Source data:
=======

(** The lines of one record of the history file, the comment's lines among
    them, read last line first: the loop of [main] joins them again, parses
    the record once the first line has come, and has the converter process
    that one record; the parser keeps nothing. *)
Theorem comment_lines_are_joined (line : string) (rest : list string)
  (date : struct_time) (c : Converter) :
  List.last (line :: rest) "" <> "" ->
  all_pending rest = true ->
  length (split HISTORY_FIELD_SEPARATOR (join LF (line :: rest))) = 10 ->
  strptime lib (nth 0 (split HISTORY_FIELD_SEPARATOR (join LF (line :: rest))) "")
  = inr date ->
  history_loop env cfg lib (rev (line :: rest)) ("", c)
  = let '(res, c') :=
      process env cfg
        (CCHistoryParser.record_of_fields lib
           (split HISTORY_FIELD_SEPARATOR (join LF (line :: rest))) date) c in
    (res, ("", c')).
Proof.
  intros Hlast Hpend Hlen Hdate.
  set (r := CCHistoryParser.record_of_fields lib _ date).
  destruct rest as [|y rest].
  - cbn [rev app join] in *. unfold history_loop. cbn [forM].
    unfold bind, on_fst, on_snd. cbn [fst snd].
    pose proof (processLine_complete lib line "" date Hlen Hdate) as Hp.
    change (CCHistoryParser.processLine lib line "" = (inr (Some r), "")) in Hp.
    rewrite Hp. cbn [fst snd].
    by destruct (process env cfg r c) as [[e|[]] c'].
  - change (rev (line :: y :: rest)) with (rev (y :: rest) ++ [line]).
    unfold history_loop. rewrite forM_app. unfold bind at 1.
    fold (history_loop env cfg lib (rev (y :: rest))).
    rewrite history_loop_pending by done.
    cbn [forM]. unfold bind, on_fst, on_snd. cbn [fst snd].
    pose proof (processLine_complete lib line (join LF (y :: rest)) date) as Hp.
    cbn zeta in Hp. rewrite len_pos in Hp by (by apply join_last_nonempty).
    rewrite <- join_cons in Hp by done. specialize (Hp Hlen Hdate).
    fold r in Hp. rewrite Hp. cbn [fst snd].
    by destruct (process env cfg r c) as [[e|[]] c'].
Qed.
(** No piece of a split holds the separator, and every piece is a part
    of the text. *)
Lemma split_fuel_pieces sep fuel : forall cur s,
  sep <> [] -> (length s <= fuel)%nat -> no_early sep cur s ->
  Forall (fun piece => ~ occurs sep piece /\ occurs piece (cur ++ s))
         (split_fuel fuel sep cur s).
Proof.
  induction fuel as [|fuel IH]; intros cur s Hsep Hlen Hearly.
  - destruct s; [|simpl in Hlen; lia]. cbn [split_fuel]. constructor; [|done].
    rewrite app_nil_r. split; [by apply no_early_free|]. exists [], [].
    by rewrite app_nil_r.
  - destruct s as [|c s'].
    { cbn [split_fuel]. constructor; [|done]. split; [by apply no_early_free|].
      exists [], []. by rewrite !app_nil_r. }
    cbn [split_fuel]. destruct (startswith (c :: s') sep) eqn:Hstart.
    + apply startswith_app in Hstart. constructor.
      * split.
        -- intros (a & b & Heq). specialize (Hearly a (b ++ c :: s')).
           rewrite Heq, <- !app_assoc in Hearly. specialize (Hearly eq_refl).
           rewrite !length_app in Hearly. destruct sep; [done|].
           simpl in Hearly. lia.
        -- by exists [], (c :: s').
      * eapply Forall_impl.
        -- apply IH; [done| |].
           ++ rewrite length_drop. destruct sep; [done|]. simpl in *. lia.
           ++ intros a b _. simpl. lia.
        -- intros piece [Hfree Hpart]. split; [done|].
           eapply occurs_trans; [|exact Hpart]. exists (cur ++ sep), [].
           rewrite app_nil_r, Hstart at 1. by rewrite <- app_assoc.
    + eapply Forall_impl.
      * apply (IH (cur ++ [c]) s'); [done|simpl in Hlen; lia|].
        intros a b Heq. rewrite <- app_assoc in Heq. cbn [app] in Heq.
        pose proof (Hearly a b Heq) as Hle. rewrite length_app. cbn [length].
        destruct (decide (length a = length cur)) as [Hsame|]; [|lia].
        exfalso. apply app_inj_1 in Heq as [_ Heq]; [|done].
        rewrite Heq, startswith_prefix in Hstart. done.
      * intros piece [Hfree Hpart]. split; [done|].
        by rewrite <- app_assoc in Hpart.
Qed.
(** [ilog2] is the binary exponent. *)
Lemma ilog2_spec q : 0 < q -> pow2 (ilog2 q) <= q < pow2 (ilog2 q + 1).
Proof.
  intros Hq. destruct q as [n d]. unfold ilog2. cbn [Qnum Qden].
  assert (0 < n)%Z as Hn.
  { unfold Qlt in Hq. simpl in Hq. lia. }
  set (a := Z.log2 n). set (b := Z.log2 (Z.pos d)).
  destruct (Z.log2_spec n Hn) as [Ha1 Ha2]. fold a in Ha1, Ha2.
  destruct (Z.log2_spec (Z.pos d)) as [Hb1 Hb2]; [lia|]. fold b in Hb1, Hb2.
  assert (0 <= a)%Z as Ha0 by apply Z.log2_nonneg.
  assert (0 <= b)%Z as Hb0 by apply Z.log2_nonneg.
  pose proof (pow2_pos (a - b)) as HP.
  pose proof (pow2_pos b) as HB.
  assert (pow2 (a - b) * pow2 b == pow2 a) as HPB.
  { rewrite <-pow2_add. by replace (a - b + b)%Z with a by lia. }
  assert (pow2 a <= inject_Z n) as HA1.
  { rewrite (pow2_Z a Ha0), <-Zle_Qle. done. }
  assert (inject_Z n < 2 * pow2 a) as HA2.
  { rewrite <-pow2_succ, pow2_Z by lia. rewrite <-Zlt_Qlt.
    by replace (a + 1)%Z with (Z.succ a) by lia. }
  assert (pow2 b <= inject_Z (Z.pos d)) as HB1.
  { rewrite (pow2_Z b Hb0), <-Zle_Qle. done. }
  assert (inject_Z (Z.pos d) < 2 * pow2 b) as HB2.
  { rewrite <-pow2_succ, pow2_Z by lia. rewrite <-Zlt_Qlt.
    by replace (b + 1)%Z with (Z.succ b) by lia. }
  assert ((n # d) * inject_Z (Z.pos d) == inject_Z n) as Hnd.
  { rewrite (Qmake_Qdiv n d). field. intros H0.
    apply (inject_Z_injective (Z.pos d) 0) in H0. lia. }
  set (q := n # d) in *. set (D := inject_Z (Z.pos d)) in *.
  set (N := inject_Z n) in *. set (P := pow2 (a - b)) in *.
  set (A := pow2 a) in *. set (B := pow2 b) in *.
  assert (q < 2 * P) as Hup.
  { destruct (Qlt_le_dec q (2 * P)) as [|Hge]; [done|]. exfalso. nra. }
  assert (P * (1 # 2) < q) as Hlow.
  { destruct (Qlt_le_dec (P * (1 # 2)) q) as [|Hge]; [done|]. exfalso. nra. }
  destruct (Qle_bool P q) eqn:Hle.
  - apply Qle_bool_iff in Hle. split; [done|].
    fold P. by rewrite pow2_succ.
  - assert (P == 2 * pow2 (a - b - 1)) as HP2.
    { unfold P. rewrite <-pow2_succ. by replace (a - b - 1 + 1)%Z with (a - b)%Z by lia. }
    split.
    + apply Qlt_le_weak. lra.
    + replace (a - b - 1 + 1)%Z with (a - b)%Z by lia. fold P.
      destruct (Qlt_le_dec q P) as [|Hge]; [done|].
      apply Qle_bool_iff in Hge. congruence.
Qed.

Lemma ilog2_unique q e : pow2 e <= q < pow2 (e + 1) -> ilog2 q = e.
Proof.
  intros [H1 H2].
  assert (0 < q) as Hq by (pose proof (pow2_pos e); lra).
  destruct (ilog2_spec q Hq) as [H3 H4].
  assert (pow2 e < pow2 (ilog2 q + 1)) as Ha by lra.
  assert (pow2 (ilog2 q) < pow2 (e + 1)) as Hb by lra.
  apply pow2_lt_inv in Ha, Hb. lia.
Qed.

Lemma ilog2_mono q1 q2 : 0 < q1 -> q1 <= q2 -> (ilog2 q1 <= ilog2 q2)%Z.
Proof.
  intros H1 H12.
  destruct (ilog2_spec q1 H1) as [Ha _].
  destruct (ilog2_spec q2) as [_ Hb]; [lra|].
  assert (pow2 (ilog2 q1) < pow2 (ilog2 q2 + 1)) as H by lra.
  apply pow2_lt_inv in H. lia.
Qed.

Lemma ilog2_eq q1 q2 : 0 < q1 -> q1 == q2 -> ilog2 q1 = ilog2 q2.
Proof.
  intros Hpos Heq. symmetry. apply ilog2_unique. rewrite <-Heq.
  by apply ilog2_spec.
Qed.

#[global] Instance round_half_even_proper :
  Proper (Qeq ==> eq) round_half_even.
Proof.
  intros x y Hxy. unfold round_half_even.
  assert (Qfloor x = Qfloor y) as -> by (by rewrite Hxy).
  by rewrite Hxy.
Qed.

Lemma round_half_even_cases x :
  let f := Qfloor x in
  (round_half_even x = f ∧ x - inject_Z f <= 1 # 2) ∨
  (round_half_even x = (f + 1)%Z ∧ 1 # 2 <= x - inject_Z f).
Proof.
  intros f. unfold round_half_even. fold f.
  destruct (x - inject_Z f ?= 1 # 2) eqn:E.
  - apply Qeq_alt in E. destruct (Z.even f); [left|right]; split; lra || done.
  - apply Qlt_alt in E. left. split; [done|lra].
  - apply Qgt_alt in E. right. split; [done|lra].
Qed.

Lemma Qfloor_bounds x : inject_Z (Qfloor x) <= x < inject_Z (Qfloor x) + 1.
Proof.
  split; [apply Qfloor_le|].
  pose proof (Qlt_floor x) as H. by rewrite inject_Z_plus in H.
Qed.

(** The nearest integer is within one half. *)
Lemma round_half_even_near x :
  inject_Z (round_half_even x) - (1 # 2) <= x
    <= inject_Z (round_half_even x) + (1 # 2).
Proof.
  pose proof (Qfloor_bounds x) as [H1 H2].
  destruct (round_half_even_cases x) as [[-> H]|[-> H]].
  - lra.
  - rewrite inject_Z_plus. change (inject_Z 1) with 1. lra.
Qed.

Lemma round_half_even_Z n : round_half_even (inject_Z n) = n.
Proof.
  unfold round_half_even. rewrite Qfloor_Z.
  assert ((inject_Z n - inject_Z n ?= 1 # 2) = Lt) as ->; [|done].
  apply Qlt_alt. setoid_replace (inject_Z n - inject_Z n) with 0 using relation Qeq by ring.
  reflexivity.
Qed.

Lemma round_half_even_mono x y :
  x <= y -> (round_half_even x <= round_half_even y)%Z.
Proof.
  intros Hxy. pose proof (Qfloor_resp_le x y Hxy) as Hf.
  destruct (Z.eq_dec (Qfloor x) (Qfloor y)) as [Heq|Hne].
  - unfold round_half_even. rewrite Heq.
    destruct (x - inject_Z (Qfloor y) ?= 1 # 2) eqn:Ex;
      destruct (y - inject_Z (Qfloor y) ?= 1 # 2) eqn:Ey;
      try (destruct (Z.even (Qfloor y))); try lia;
      repeat match goal with
        | H : (_ ?= _)%Q = Eq |- _ => apply Qeq_alt in H
        | H : (_ ?= _)%Q = Lt |- _ => apply Qlt_alt in H
        | H : (_ ?= _)%Q = Gt |- _ => apply Qgt_alt in H
        end; exfalso; lra.
  - assert (Qfloor x + 1 <= Qfloor y)%Z as Hlt by lia.
    destruct (round_half_even_cases x) as [[-> _]|[-> _]];
      destruct (round_half_even_cases y) as [[-> _]|[-> _]]; lia.
Qed.


#[global] Instance on_grid_proper : Proper (Qeq ==> Qeq ==> Qeq) on_grid.
Proof.
  intros u1 u2 Hu x1 x2 Hx. unfold on_grid.
  assert (round_half_even (x1 / u1) = round_half_even (x2 / u2)) as ->.
  { apply round_half_even_proper. by rewrite Hu, Hx. }
  by rewrite Hu.
Qed.

Lemma on_grid_mono u x y : 0 < u -> x <= y -> on_grid u x <= on_grid u y.
Proof.
  intros Hu Hxy. unfold on_grid.
  apply Qmult_le_compat_r; [|lra]. rewrite <-Zle_Qle.
  apply round_half_even_mono. unfold Qdiv.
  apply Qmult_le_compat_r; [done|]. apply Qlt_le_weak.
  by apply Qinv_lt_0_compat.
Qed.

Lemma on_grid_fix u n : 0 < u -> on_grid u (inject_Z n * u) == inject_Z n * u.
Proof.
  intros Hu. unfold on_grid.
  assert (inject_Z n * u / u == inject_Z n) as -> by (field; lra).
  by rewrite round_half_even_Z.
Qed.

Lemma on_grid_near u x :
  0 < u -> Qabs (on_grid u x - x) <= u * (1 # 2).
Proof.
  intros Hu. unfold on_grid.
  pose proof (round_half_even_near (x / u)) as [H1 H2].
  set (n := inject_Z (round_half_even (x / u))) in *.
  set (y := x / u) in *.
  assert (n * u - x == (n - y) * u) as -> by (unfold y; field; lra).
  rewrite (Qmult_comm u). apply Qabs_case; intros _.
  - apply Qmult_le_compat_r; lra.
  - setoid_replace (- ((n - y) * u)) with ((y - n) * u)
      using relation Qeq by ring.
    apply Qmult_le_compat_r; lra.
Qed.


Lemma ulp_pos fmt q : 0 < ulp fmt q.
Proof. apply pow2_pos. Qed.

Lemma round_pos_on_grid fmt q : round_pos fmt q == on_grid (ulp fmt q) q.
Proof. unfold round_pos. by rewrite Qred_correct. Qed.

Lemma pow2_multiple e k :
  (0 <= k)%Z -> pow2 (e + k) == inject_Z (2 ^ k) * pow2 e.
Proof. intros Hk. rewrite pow2_add, (pow2_Z k Hk). ring. Qed.

(** Rounding of positive numbers keeps the order, also across a change
    of exponent. *)
Lemma round_pos_mono fmt q1 q2 :
  (1 <= prec fmt)%Z -> 0 < q1 -> q1 <= q2 ->
  round_pos fmt q1 <= round_pos fmt q2.
Proof.
  intros Hprec H1 H12. rewrite !round_pos_on_grid.
  pose proof (ilog2_mono q1 q2 H1 H12) as Hil.
  destruct (ilog2_spec q1 H1) as [_ Hup1].
  destruct (ilog2_spec q2) as [Hlow2 _]; [lra|].
  set (e1 := Z.max (ilog2 q1) (emin fmt)).
  set (e2 := Z.max (ilog2 q2) (emin fmt)).
  assert (e1 <= e2)%Z as He by lia.
  destruct (Z.eq_dec e1 e2) as [Heq|Hne].
  - unfold ulp. fold e1 e2. rewrite Heq.
    apply on_grid_mono; [apply pow2_pos|done].
  - assert (e2 = ilog2 q2) as He2 by lia.
    set (B := pow2 e2).
    assert (q1 <= B) as Hq1.
    { apply Qlt_le_weak. eapply Qlt_le_trans; [exact Hup1|].
      apply pow2_le. lia. }
    assert (B <= q2) as Hq2 by (unfold B; by rewrite He2).
    assert (B == inject_Z (2 ^ (e2 - e1 + (prec fmt - 1))) * ulp fmt q1)
      as HB1.
    { unfold ulp, B. fold e1. rewrite <-pow2_multiple by lia.
      by replace (e1 - (prec fmt - 1) + (e2 - e1 + (prec fmt - 1)))%Z
        with e2 by lia. }
    assert (B == inject_Z (2 ^ (prec fmt - 1)) * ulp fmt q2) as HB2.
    { unfold ulp, B. fold e2. rewrite <-pow2_multiple by lia.
      by replace (e2 - (prec fmt - 1) + (prec fmt - 1))%Z with e2 by lia. }
    apply Qle_trans with B.
    + rewrite HB1, <-(on_grid_fix (ulp fmt q1)) by apply ulp_pos.
      apply on_grid_mono; [apply ulp_pos|]. by rewrite <-HB1.
    + rewrite HB2, <-(on_grid_fix (ulp fmt q2)) by apply ulp_pos.
      apply on_grid_mono; [apply ulp_pos|]. by rewrite <-HB2.
Qed.

Lemma round_pos_nonneg fmt q : 0 < q -> 0 <= round_pos fmt q.
Proof.
  intros Hq. rewrite round_pos_on_grid. unfold on_grid.
  apply Qmult_le_0_compat; [|apply Qlt_le_weak, ulp_pos].
  change 0 with (inject_Z 0). rewrite <-Zle_Qle.
  rewrite <-(round_half_even_Z 0). apply round_half_even_mono.
  apply Qlt_le_weak. apply Qlt_shift_div_l; [apply ulp_pos|].
  change (inject_Z 0) with 0. by rewrite Qmult_0_l.
Qed.


(** Rounding keeps the order. *)
Lemma round_mono fmt q1 q2 :
  (1 <= prec fmt)%Z -> q1 <= q2 -> fle (round fmt q1) (round fmt q2).
Proof.
  intros Hprec H12. unfold round.
  destruct (q1 ?= 0) eqn:E1; destruct (q2 ?= 0) eqn:E2;
    compare_cases; try (exfalso; lra); cbv zeta.
  - simpl. lra.
  - pose proof (round_pos_nonneg fmt q2 E2).
    overflow_cases; simpl; done.
  - assert (0 < - q1) as Hn by lra.
    pose proof (round_pos_nonneg fmt (- q1) Hn).
    overflow_cases; simpl; [done|lra].
  - assert (0 < - q1) as Hn1 by lra. assert (0 < - q2) as Hn2 by lra.
    assert (- q2 <= - q1) as Hle by lra.
    pose proof (round_pos_mono fmt _ _ Hprec Hn2 Hle) as Hm.
    overflow_cases; simpl; try done; lra.
  - assert (0 < - q1) as Hn by lra.
    pose proof (round_pos_nonneg fmt (- q1) Hn).
    pose proof (round_pos_nonneg fmt q2 E2).
    overflow_cases; simpl; try done; lra.
  - pose proof (round_pos_mono fmt _ _ Hprec E1 H12) as Hm.
    overflow_cases; simpl; try done; lra.
Qed.

(** Rounding respects [==]. *)
Lemma round_pos_eq fmt q1 q2 :
  0 < q1 -> q1 == q2 -> round_pos fmt q1 = round_pos fmt q2.
Proof.
  intros Hpos Heq. unfold round_pos.
  rewrite (ilog2_eq q1 q2 Hpos Heq). apply Qred_complete. by rewrite Heq.
Qed.
(** The constructors. *)
(* @src interfaces/innerkits/src/volume_core.cpp 25-38 VolumeCore::VolumeCore *)
Definition VolumeCore_new (id : string) (type : Z) (diskId : string) (state : Z) : VolumeCore :=
  mkVolumeCore id type diskId state false "" "".
(* @src interfaces/innerkits/src/volume_core.cpp 40-53 VolumeCore::VolumeCore *)
Definition VolumeCore_full (id : string) (type : Z) (diskId : string) (state : Z) (fsType extraInfo : string)
  : VolumeCore := mkVolumeCore id type diskId state false fsType extraInfo.

(** Class [VolumeInfoStr]. *)
(* @src interfaces/innerkits/include/volume_core.h 58-84 VolumeInfoStr *)
Record VolumeInfoStr : Type := mkVolumeInfoStr {
  vis_volumeId : string;
  vis_fsTypeStr : string;
  vis_fsUuid : string;
  vis_path : string;
  vis_description : string;
  vis_isDamaged : bool;
}.
#[export] Instance VolumeInfoStr_eq_dec : EqDecision VolumeInfoStr.
Proof. solve_decision. Defined.
(** Member initialisers of the default constructor. *)
Definition VolumeInfoStr_default : VolumeInfoStr :=
  mkVolumeInfoStr "" "" "" "" "" false.
(* ===== verification/Utils.v ===== *)
(** * [utils/src/disk_manager_utils.cpp]: validation of identifiers and paths

    The checks every entry point runs on the strings it receives: path
    traversal, the shape of disk and volume ids, uuids, and the anonymised form
    of a string in the logs. *)
From S2P Require Import Prelude CppString.

(* @src utils/src/disk_manager_utils.cpp 23-31 INT32_MIN_ID_LENGTH *)
Definition INT32_MIN_ID_LENGTH : nat := 3.
Definition INT32_SHORT_ID_LENGTH : nat := 20.
Definition INT32_PLAINTEXT_LENGTH : nat := 4.
Definition PATH_INVALID_FLAG1 : string := "../".
Definition PATH_INVALID_FLAG2 : string := "/..".
Definition PATH_INVALID_FLAG_LEN : nat := 3.
Definition DOUBLE_DOT_LEN : nat := 2.
(* @src utils/src/disk_manager_utils.cpp 32-38 ID_SEG_MIN_DIGITS *)
Definition ID_SEG_MIN_DIGITS : nat := 1.
Definition ID_SEG_MAX_DIGITS : nat := 4.
Definition VOL_PREFIX_LEN : nat := 4.
Definition DISK_PREFIX_LEN : nat := 5.
Definition UUID_MAX_LEN : nat := 128.
Definition UUID_DEDUP_SUFFIX_MAX_DIGITS : nat := 4.
Definition UUID_SEQ_SEPARATOR : string := "_".

(* @src utils/src/disk_manager_utils.cpp 82-102 GetAnonyString *)
Definition GetAnonyString (value : string) : string :=
  let tmpStr := "******" in
  let strLen := String.length value in
  if (strLen <? INT32_MIN_ID_LENGTH)%nat then tmpStr
  else if (strLen <=? INT32_SHORT_ID_LENGTH)%nat then
    stake 1 value +:+ tmpStr +:+ sdrop (strLen - 1) value
  else
    stake INT32_PLAINTEXT_LENGTH value +:+ tmpStr +:+ sdrop (strLen - INT32_PLAINTEXT_LENGTH) value.

(** [s[i]] *)
Definition char_at (i : nat) (s : string) (c : ascii) : bool :=
  match String.get i s with Some d => char_eqb d c | None => false end.

(** The first loop of [IsFilePathInvalid]: [pos] is the current occurrence of
    ["../"]; each turn moves [pos] forward by at least [PATH_INVALID_FLAG_LEN]. *)
(* @src utils/src/disk_manager_utils.cpp 110-117 IsFilePathInvalid *)
Fixpoint dotdot_slash_loop (fuel : nat) (filePath : string) (pos : option nat) : bool :=
  match fuel, pos with
  | S fuel', Some pos =>
      if (pos =? 0)%nat || char_at (pos - 1) filePath SLASH then true
      else dotdot_slash_loop fuel' filePath (sfind_from PATH_INVALID_FLAG1 (pos + PATH_INVALID_FLAG_LEN) filePath)
  | _, _ => false
  end.

(** The second loop: occurrences of a backslash. *)
(* @src utils/src/disk_manager_utils.cpp 124-131 IsFilePathInvalid *)
Fixpoint dotdot_backslash_loop (fuel : nat) (filePath : string) (pos : option nat) : bool :=
  match fuel, pos with
  | S fuel', Some pos =>
      if (DOUBLE_DOT_LEN <=? pos)%nat && char_at (pos - 1) filePath "." && char_at (pos - DOUBLE_DOT_LEN) filePath "."
      then true
      else dotdot_backslash_loop fuel' filePath (sfind_from (schar BACKSLASH) (pos + 1) filePath)
  | _, _ => false
  end.

(* @src utils/src/disk_manager_utils.cpp 66-79 URL_ENCODED_SLASH_LOW *)
Definition urlTraversalPatterns : list string :=
  ["%2f"; "%2F"; "%5c"; "%5C"; "%2e"; "%2E"; "%252e"; "%252E"; "%252f"; "%252F"; "%255c"; "%255C"].
Definition NULL_BYTE_STR : string := "%00".

(* @src utils/src/disk_manager_utils.cpp 104-154 IsFilePathInvalid *)
Definition IsFilePathInvalid (filePath : string) : bool :=
  let fuel := S (String.length filePath) in
  if str_empty filePath then true
  else if dotdot_slash_loop fuel filePath (sfind PATH_INVALID_FLAG1 filePath) then true
  else if match srfind PATH_INVALID_FLAG2 filePath with
          | Some pos => (String.length filePath - pos =? PATH_INVALID_FLAG_LEN)%nat
          | None => false
          end then true
  else if dotdot_backslash_loop fuel filePath (sfind (schar BACKSLASH) filePath) then true
  else if existsb (fun pattern => contains pattern filePath) urlTraversalPatterns then true
  else if contains NULL_BYTE_STR filePath || contains (schar NUL) filePath then true
  else false.

(* @src utils/src/disk_manager_utils.cpp 156-170 IsPureDigitsInRange *)
Definition IsPureDigitsInRange (s : string) (minLen maxLen : nat) : bool :=
  if (String.length s <? minLen)%nat || (maxLen <? String.length s)%nat then false
  else if negb (sforall is_digit s) then false
  else true.

(* @src utils/src/disk_manager_utils.cpp 172-183 IsMountPathValid *)
Definition IsMountPathValid (mountPath : string) : bool :=
  if IsFilePathInvalid mountPath then false
  else if negb (starts_with "/mnt/data" mountPath) then false
  else true.

(** The part [IsVolumeIdValid] and [IsDiskIdValid] share: after the prefix, two
    segments of 1 to 4 digits separated by the only dash. *)
Definition two_digit_segments (prefixLen : nat) (id : string) : bool :=
  match sfind_from "-" prefixLen id with
  | None => false
  | Some firstDash =>
      match sfind_from "-" (firstDash + 1) id with
      | Some _ => false
      | None =>
          let seg1 := substr prefixLen (firstDash - prefixLen) id in
          let seg2 := sdrop (firstDash + 1) id in
          if negb (IsPureDigitsInRange seg1 ID_SEG_MIN_DIGITS ID_SEG_MAX_DIGITS)
             || negb (IsPureDigitsInRange seg2 ID_SEG_MIN_DIGITS ID_SEG_MAX_DIGITS)
          then false else true
      end
  end.

(* @src utils/src/disk_manager_utils.cpp 185-220 IsVolumeIdValid *)
Definition IsVolumeIdValid (volumeId : string) : bool :=
  if IsFilePathInvalid volumeId then false
  else if starts_with "mtp-" volumeId || starts_with "ptp-" volumeId then true
  else if starts_with "vol-crypt-" volumeId then true
  else if negb (starts_with "vol-" volumeId) then false
  else two_digit_segments VOL_PREFIX_LEN volumeId.

(* @src utils/src/disk_manager_utils.cpp 222-249 IsDiskIdValid *)
Definition IsDiskIdValid (diskId : string) : bool :=
  if IsFilePathInvalid diskId then false
  else if negb (starts_with "disk-" diskId) then false
  else two_digit_segments DISK_PREFIX_LEN diskId.

(* @src utils/src/disk_manager_utils.cpp 251-273 IsUuidValid *)
Definition IsUuidValid (uuid : string) : bool :=
  if IsFilePathInvalid uuid then false
  else match srfind UUID_SEQ_SEPARATOR uuid with
       | Some sep =>
           let base := stake sep uuid in
           let suffix := sdrop (sep + 1) uuid in
           if IsPureDigitsInRange suffix 1 UUID_DEDUP_SUFFIX_MAX_DIGITS
              && (String.length base <=? UUID_MAX_LEN)%nat then true
           else false
       | None => if (UUID_MAX_LEN <? String.length uuid)%nat then false else true
       end.

(** ** [GenerateRandomUuid]

    [std::hash<std::string>] is implementation-defined; the two 64-bit draws of
    the generator it seeds are an argument. *)
(* @src utils/src/disk_manager_utils.cpp 40-64 UUID_BYTES *)
Definition UUID_FIELD_LENGTHS : list nat := [4; 2; 2; 2; 6]%nat.
Definition HEX_CHARS (n : Z) : ascii :=
  default "0"%char (String.get (Z.to_nat n) "0123456789abcdef").
Definition hex_byte (b : Z) : string :=
  String (HEX_CHARS (Z.shiftr b 4)) (schar (HEX_CHARS (Z.land b 15))).

Definition uint64_bytes (a : Z) : list Z :=
  map (fun i => Z.land (Z.shiftr a (Z.of_nat i * 8)) 255) (seq 0 8).

Fixpoint uuid_fields (fields : list nat) (buf : list Z) : string :=
  match fields with
  | [] => ""
  | n :: rest =>
      foldr (fun b s => hex_byte b +:+ s)
            (match rest with [] => "" | _ => "-" +:+ uuid_fields rest (drop n buf) end)
            (take n buf)
  end.

(* @src utils/src/disk_manager_utils.cpp 275-303 GenerateRandomUuid *)
Definition GenerateRandomUuid (draws : string -> Z * Z) (diskId : string) : string :=
  let (a, b) := draws diskId in
  let buf := uint64_bytes a ++ uint64_bytes b in
  let buf := alter (fun x => Z.lor (Z.land x 15) 64) 6%nat buf in
  let buf := alter (fun x => Z.lor (Z.land x 63) 128) 8%nat buf in
  uuid_fields UUID_FIELD_LENGTHS buf.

=======

* Task description:
Search the records for the string "land" and, wherever a line contains it, please copy that line.

* Reply:
  String (HEX_CHARS (Z.shiftr b 4)) (schar (HEX_CHARS (Z.land b 15))).
  map (fun i => Z.land (Z.shiftr a (Z.of_nat i * 8)) 255) (seq 0 8).
  let buf := alter (fun x => Z.lor (Z.land x 15) 64) 6%nat buf in
  let buf := alter (fun x => Z.lor (Z.land x 63) 128) 8%nat buf in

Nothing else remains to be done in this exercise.